Boxy and Andy spent a good bit of the time over their toilet, and it must be confessed that Jack and Harry did the same.

“We are not fit for a city party, but I guess we look well enough for this country affair,” remarked Jack. “Our clothing is clean, and when we wash and comb up we’ll pass in a crowd.”

It was decided not to move camp until the following day, and a rude shelter was constructed under the trees, where the traps were hidden.
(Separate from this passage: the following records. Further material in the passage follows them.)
(** A refused insert leaves both tables as they were. *)
Lemma create_conversation_tables env body w :
  db_messages (snd (create_conversation env body w)) = db_messages w /\
  llm_calls (snd (create_conversation env body w)) = llm_calls w /\
  (ticks (snd (create_conversation env body w)) = ticks w \/
   ticks (snd (create_conversation env body w)) = S (ticks w)) /\
  ((exists e, fst (create_conversation env body w) = inl e) ->
   db_conversations (snd (create_conversation env body w))
     = db_conversations w).
Proof.
  destruct body as [bid btitle bcreated].
  unfold create_conversation, conversation_of_body, bind_conversation, bind,
    now, ret, add_commit_refresh_conversation.
  cbn [ConversationBody.id ConversationBody.title ConversationBody.created_at].
  destruct bcreated as [raw|].
  - cbn. repeat split; auto.
  - cbn [ConversationArg.id ConversationArg.title ConversationArg.created_at
         Conversation.id Conversation.title Conversation.created_at
         db_conversations db_messages ticks llm_calls stdout].
    destruct bid as [i|];
      [destruct (existsb (Z.eqb i)
                   (conversation_ids (db_conversations w)))|].
    all: cbn [fst snd db_conversations db_messages ticks llm_calls].
    all: repeat split; auto.
    all: intros [e He]; discriminate He.
Qed.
It was not likely that they would return to the spot until nearly sunrise.

The party was expected to arrive at the farmhouse up the lake at about eight o’clock, and at half-past seven the boys set out for the place, without taking the trouble to replenish the campfire.

They had been given minute directions concerning the road, and had no difficulty in reaching their destination.
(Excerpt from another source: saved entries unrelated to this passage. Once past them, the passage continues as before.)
(** *** The flag *)

(** X11. The flag [done] of a blocking call is never written and read
    at the same time.  In every state a schedule reaches: a thread that
    evaluates [while (!done)] holds the mutex; and when a transition
    changes the flag of thread [j], either it is the handler of [j]'s call
    setting it, on the executor, holding the mutex, while [j] is inside
    [torrent_wait] and not evaluating the flag, or it is [j] itself
    starting a new blocking call with the flag false. *)
Theorem done_written_under_mutex w progs ls s :
  run asserts ls (boot w progs) = Some s →
  (∀ j cj t, callers s !! j = Some cj → pc cj = InWait t AtTest →
     mut (ses s) = Some (Caller j))
  ∧ (∀ l s' j cj cj', step asserts l s = Some s' →
       callers s !! j = Some cj → callers s' !! j = Some cj' →
       done cj' ≠ done cj →
       (l = run_executor ∧ mut (ses s) = Some Executor
        ∧ (∃ k, exec s = Locked k ∧ task_caller k = Some j)
        ∧ done cj' = true
        ∧ ∃ t p, pc cj = InWait t p ∧ p ≠ AtTest)
       ∨ (l = run_caller j ∧ pc cj = Ready ∧ done cj' = false
          ∧ ∃ t, pc cj' = InWait t AtEnter)).
Proof.
  intros Hrun0. pose proof (consistent_run _ _ _ _ _ Hrun0) as Hcons.
  destruct (c_mutex _ _ _ Hcons) as [Hmx Hex].
  assert (∀ j cj t, callers s !! j = Some cj → pc cj = InWait t AtTest →
            mut (ses s) = Some (Caller j)) as Htest.
  { intros j cj t Hj Hpc. specialize (Hmx j). rewrite Hj in Hmx.
    apply Hmx. unfold at_test. by rewrite Hpc. }
  split; [done|].
  intros l s' j cj cj' [_ Ht]%step_transition Hj Hj' Hne.
  cases Ht.
  all: try (read_caller Hj'; autorewrite with fields in * ); try congruence.
  - right. split_and!; try done; eauto.
  - left. assert (x = cj) as -> by congruence.
    unfold flagged in *. case_decide as Hk; [|done]. simpl in *.
    assert (mut (ses s) = Some Executor) as Hm by (apply Hex; by rewrite He).
    split_and!; try done; [by eauto|].
    destruct (c_task _ _ _ Hcons k j) as (c & t & p & h & cl & Hc & Hpc & _).
    { right. by rewrite He. }
    { done. }
    assert (c = cj) as -> by congruence.
    exists t, p. split; [done|]. intros ->.
    specialize (Htest _ _ _ Hj Hpc). congruence.
Qed.
(** *** Who keeps a torrent alive *)

(** X12. Handlers and waiting callers keep their torrent alive by
    references of their own.  In every state a schedule reaches, for any
    programs: no strong count is below what it was at the start, so no
    reference is dropped that was not taken; and for every handler queued
    or running, and for every thread inside a blocking call, the strong
    count of its torrent is above what it was at the start, so that if all
    the owners the torrent had at the start dropped their references now,
    a handle to it would still be valid. *)
Theorem handlers_keep_torrent_alive w progs ls s :
  run asserts ls (boot w progs) = Some s →
  (∀ b blk0, w !! b = Some blk0 →
     ∃ blk, torrents (ses s) !! b = Some blk ∧ use_count blk0 ≤ use_count blk)
  ∧ (∀ t, (∃ k, in_system k s ∧ task_ref k = t)
          ∨ (∃ i c p, callers s !! i = Some c ∧ pc c = InWait t p) →
       ∃ blk0 blk, w !! s_ctrl t = Some blk0
         ∧ torrents (ses s) !! s_ctrl t = Some blk
         ∧ use_count blk0 < use_count blk
         ∧ ∀ h, ptr_of h = t →
             is_valid h (Nat.iter (weak_use_count (m_torrent h) w)
                           (release (w_ctrl (m_torrent h)))
                           (torrents (ses s))) = true).
Proof.
  intros Hrun0. pose proof (consistent_run _ _ _ _ _ Hrun0) as Hcons.
  pose proof (c_heap _ _ _ Hcons) as Hheap.
  destruct (c_refs _ _ _ Hcons) as [Hrc Hrk]. split.
  - intros b blk0 Hb. rewrite (Hheap b), Hb. simpl. eexists. split; [done|].
    simpl. lia.
  - intros t Hheld.
    assert (is_Some (w !! s_ctrl t) ∧ 1 ≤ held (s_ctrl t) s) as [[blk0 Hb] Hone].
    { destruct Hheld as [(k & Hk & <-)|(i & c & p & Hi & Hpc)].
      - split; [by apply Hrk|by apply held_task].
      - split; [by eapply Hrc|by eapply held_caller]. }
    exists blk0. eexists. rewrite (Hheap (s_ctrl t)), Hb. simpl.
    split_and!; try done; [simpl; lia|].
    intros h <-. unfold is_valid, expired, weak_use_count. simpl in *.
    rewrite lookup_release_iter, decide_True by done.
    rewrite (Hheap (w_ctrl (m_torrent h))), Hb. simpl.
    apply negb_true_iff, Nat.eqb_neq. lia.
Qed.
As they came in sight of the farmhouse, which was lit up from cellar to garret, they saw that the sleigh loads of relatives and neighbors had just arrived. They hurried in, and a few minutes later were introduced all around.

“Make yourselves at home,” said Henry Akers, Sarah’s husband. “I’ve heard o’ the service you did my father-in-law, and I am as thankful as he is that his barn wasn’t burnt down.”

The fiddler and the harpist were stationed in a corner of the broad hallway, and the sitting-room and the kitchen had been cleared for dancing. Soon the lively strains of a Virginia reel broke the ice all around and set everybody to talking and laughing.

“Choose partners fer the reel!” shouted the master of ceremonies, a village dandy, who had a chrysanthemum as large as a saucer stuck in his buttonhole.

“Good gracious, I can’t dance!” whispered Andy, and off he ran to a corner and was soon talking and laughing with a crowd of boys and girls. Boxy joined him, and they managed to have a real good time until supper.